2017-10-24 Thread STINNER Victor

STINNER Victor  added the comment:

Marc-Andre: "Yes, to avoid yet another Python 2/3 difference. It should be 
replaced with the appropriate variant on Windows and non-Windows platforms. 
From Serhiy's response that's time.process_time() on non-Windows platforms and 
time.perf_counter() on Windows."

I don't understand why you mean by "replaced with". Do you mean modify the 
implementation of the time.clock()?

I would like to kill time.clock() beceause it behaves differently on Windows 
and non-Windows platforms. There are two choices:

* deprecate time.clock() and later remove time.clock() -- it's deprecated since 
Python 3.3, and Python 3.7 now emits a DeprecationWarning
* modify time.clock() to get the same behaviour on all platforms: I proposed to 
modify time.clock() to become a simple alias to time.perf_counter()
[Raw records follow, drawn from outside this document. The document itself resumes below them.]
Lemma replace_key_found (chain : list Bucket) :
  forall (chain' : list Bucket) (old : Z),
    replace_key chain = Some (chain', old) -> find_key chain' = Some bucket.
Proof.
  unfold replace_key, find_key, chain_find.
  induction chain as [|b next IH]; intros chain' old; cbn [chain_replace].
  - discriminate.
  - fold matches. destruct (matches b) eqn:Hb.
    + intros [= <- _]. cbn [find]. fold matches.
      now rewrite bucket_matches_self.
    + destruct (chain_replace order key keyLength bucket next)
        as [[next' old']|] eqn:Hnext; [|discriminate].
      intros [= <- _]. cbn [find]. fold matches. rewrite Hb.
      now apply (IH next' old').
Qed.

Lemma replace_key_none (chain : list Bucket) :
  replace_key chain = None -> find_key (chain ++ [bucket]) = Some bucket.
Proof.
  intros Hnone. unfold find_key, chain_find.
  apply find_app_none; [|apply bucket_matches_self].
  unfold replace_key in Hnone. revert Hnone.
  induction chain as [|b next IH]; [reflexivity|].
  cbn [chain_replace find]. fold matches.
  destruct (matches b); [discriminate|].
  destruct (chain_replace order key keyLength bucket next)
    as [[next' old']|] eqn:Hnext; [discriminate|].
  intros _. apply IH. reflexivity.
Qed.

Lemma scatter_length (depth : nat) (chain : list Bucket) :
  forall slots : list (list Bucket),
    length (scatter order depth chain slots) = length slots.
Proof.
  unfold scatter. induction chain as [|b chain IH]; intros slots; simpl.
  - reflexivity.
  - rewrite IH. apply array_set_length.
Qed.

(** After redistribution, slot [s] holds what it held, then the entries of the
    chain whose symbol is [s], in chain order. *)
Lemma scatter_nth (depth : nat) (chain : list Bucket) :
  forall (slots : list (list Bucket)) (s : nat),
    (s < length slots)%nat ->
    nth s (scatter order depth chain slots) []
    = nth s slots [] ++ filter (fun b => (symbol depth b =? s)%nat) chain.
Proof.
  unfold scatter. induction chain as [|b chain IH]; intros slots s Hs.
  - simpl. now rewrite app_nil_r.
  - cbn [fold_left filter]. rewrite IH by now rewrite array_set_length.
    fold symbol. destruct (Nat.eqb_spec (symbol depth b) s) as [-> | Hne].
    + rewrite nth_array_set_same by exact Hs. now rewrite <- app_assoc.
    + rewrite nth_array_set_other by congruence. reflexivity.
Qed.

Lemma digest_symbol_lt (depth : nat) :
  (Z.to_nat (array_get digest depth) < 16)%nat.
Proof.
  pose proof (digestKey_symbol_range order key keyLength depth) as H.
  fold digest in H. unfold BH_INDEX_SIZE in H. lia.
Qed.

(** fetch finds [bucket] below the branch node that reindexing makes of a chain
    holding it. *)
Lemma fetch_reindexed :
  forall (fuel depth : nat) (chain : list Bucket),
    (fuel + depth = 8)%nat -> (depth < 8)%nat ->
    find_key chain = Some bucket ->
    fetchWalk fuel depth (fst (reindex fuel depth chain)) = found.
Proof.
  induction fuel as [|fuel IH]; intros depth chain Hfuel Hdepth Hfind; [lia|].
  unfold reindex, fetchWalk. cbn [reindexChain fst fetchTag].
  fold reindex. fold fetchWalk.
  set (slots := scatter order depth chain (repeat [] (Z.to_nat BH_INDEX_SIZE))).
  set (ch := Z.to_nat (array_get digest depth)).
  assert (Hch : (ch < 16)%nat) by apply digest_symbol_lt.
  assert (Hslots : length slots = 16%nat).
  { unfold slots. rewrite scatter_length, repeat_length. reflexivity. }
  rewrite map_map.
  set (child := fun sub : list Bucket => fst _).
  rewrite (nth_indep _ TNull (child [])) by (rewrite length_map; lia).
  rewrite map_nth.
  assert (Hsub : find_key (nth ch slots []) = Some bucket).
  { unfold slots. rewrite scatter_nth by (rewrite repeat_length; exact Hch).
    replace (nth ch (repeat [] (Z.to_nat BH_INDEX_SIZE)) []) with (@nil Bucket)
      by (symmetry; apply nth_repeat).
    cbn [app]. unfold find_key, chain_find. apply find_filter; [exact Hfind|].
    rewrite bucket_symbol_self. apply Nat.eqb_refl. }
  unfold child.
  destruct ((maxChainLength <? Z.of_nat (length (nth ch slots [])))
            && (S depth <? Z.to_nat BH_DIGEST_SIZE)%nat) eqn:Hcascade.
  - apply andb_prop in Hcascade. destruct Hcascade as [_ Hlt].
    apply Nat.ltb_lt in Hlt. unfold BH_DIGEST_SIZE in Hlt.
    apply IH; [lia | lia | exact Hsub].
  - cbn [fst]. destruct (nth ch slots []) as [|b sub] eqn:Hnth.
    + discriminate Hsub.
    + cbn [chain_tag]. now apply found_bucket.
Qed.

(** The round trip on one subtree. *)
Lemma store_fetch_walk :
  forall (fuel depth : nat) (tag : Tag) (stats : Stats),
    wfTag fuel tag = true -> (fuel + depth = 8)%nat ->
    fetchWalk fuel depth (fst (fst (storeWalk fuel depth tag stats))) = found.
Proof.
  induction fuel as [|fuel IH]; intros depth tag stats Hwf Hfuel;
    destruct tag as [|data|chain]; unfold storeWalk; cbn [storeTag];
    fold replace_key; fold reindex;
    try discriminate Hwf;
    try (cbn [fst]; apply found_bucket; unfold find_key, chain_find;
         cbn [find]; fold matches; now rewrite bucket_matches_self).
  - (* a chain, no symbol left *)
    destruct (replace_key chain) as [[chain' old]|] eqn:Hrep.
    + cbn [fst]. apply found_bucket. now apply (replace_key_found chain chain' old).
    + replace (depth <? Z.to_nat BH_DIGEST_SIZE)%nat with false
        by (symmetry; apply Nat.ltb_ge; unfold BH_DIGEST_SIZE; lia).
      rewrite andb_false_r. cbn [fst]. apply found_bucket.
      now apply replace_key_none.
  - (* a branch node *)
    fold storeWalk.
    set (ch := Z.to_nat (array_get digest depth)).
    assert (Hch : (ch < 16)%nat) by apply digest_symbol_lt.
    cbn [wfTag] in Hwf. apply andb_prop in Hwf. destruct Hwf as [Hlen Hall].
    apply Nat.eqb_eq in Hlen. unfold BH_INDEX_SIZE in Hlen.
    assert (Hchild : wfTag fuel (nth ch data TNull) = true).
    { rewrite forallb_forall in Hall. apply Hall. apply nth_In. lia. }
    specialize (IH (S depth) (nth ch data TNull) stats Hchild ltac:(lia)).
    destruct (storeWalk fuel (S depth) (nth ch data TNull) stats)
      as [[child stats'] res].
    cbn [fst] in *. unfold fetchWalk. cbn [fetchTag]. fold fetchWalk. fold ch.
    rewrite nth_array_set_same by lia. exact IH.
  - (* a chain *)
    destruct (replace_key chain) as [[chain' old]|] eqn:Hrep.
    + cbn [fst]. apply found_bucket. now apply (replace_key_found chain chain' old).
    + pose proof (replace_key_none chain Hrep) as Hfind.
      destruct ((maxChainLength <? Z.of_nat (length (chain ++ [bucket])))
                && (depth <? Z.to_nat BH_DIGEST_SIZE)%nat) eqn:Hover.
      * apply andb_prop in Hover. destruct Hover as [_ Hlt].
        apply Nat.ltb_lt in Hlt. unfold BH_DIGEST_SIZE in Hlt.
        pose proof (fetch_reindexed (S fuel) depth (chain ++ [bucket])
                      Hfuel ltac:(lia) Hfind) as Hre.
        destruct (reindex (S fuel) depth (chain ++ [bucket])) as [branch made].
        cbn [fst] in *. exact Hre.
      * cbn [fst]. now apply found_bucket.
Qed.

End RoundTrip.

(** ** The shape of the table is kept *)

Lemma forallb_array_set {A : Type} (p : A -> bool) (a : list A) :
  forall (i : nat) (v : A),
    forallb p a = true -> p v = true -> forallb p (array_set a i v) = true.
Proof.
  induction a as [|x a IH]; intros [|i] v Ha Hv; simpl in *; try reflexivity;
    apply andb_prop in Ha; destruct Ha as [Hx Ha]; apply andb_true_intro;
    split; auto.
Qed.

Lemma wfTag_chain_tag (fuel : nat) (chain : list Bucket) :
  wfTag fuel (chain_tag chain) = true.
Proof. destruct chain, fuel; reflexivity. Qed.

Lemma wfTag_reindexChain (order : ByteOrder) (maxChainLength : Z) :
  forall (fuel depth : nat) (chain : list Bucket),
    wfTag fuel (fst (reindexChain order maxChainLength fuel depth chain)) = true.
Proof.
  induction fuel as [|fuel IH]; intros depth chain; [reflexivity|].
  cbn [reindexChain fst wfTag]. rewrite map_map, length_map, scatter_length.
  rewrite repeat_length, Nat.eqb_refl. cbn [andb].
  apply forallb_forall. intros tag Hin. apply in_map_iff in Hin.
  destruct Hin as (sub & <- & _).
  destruct ((maxChainLength <? Z.of_nat (length sub))
            && (S depth <? Z.to_nat BH_DIGEST_SIZE)%nat).
  - apply IH.
  - cbn [fst]. now apply wfTag_chain_tag.
Qed.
Now I'm confused. I'm not sure that I understood what you suggest.

Note: time.clock() already behaves like time.perf_counter() on Windows and 
time.process_time() on non-Windows. It's exactly how it's implemented. But I 
consider that it's a bug, and I want to fix it.


"The documentation can point to the new functions and recommend
these over time.clock()."

It's already done in the doc since Python 3.3, no?

https://docs.python.org/dev/library/time.html#time.clock

"Deprecated since version 3.3: The behaviour of this function depends on the 
platform: use perf_counter() or process_time() instead, depending on your 
requirements, to have a well defined behaviour."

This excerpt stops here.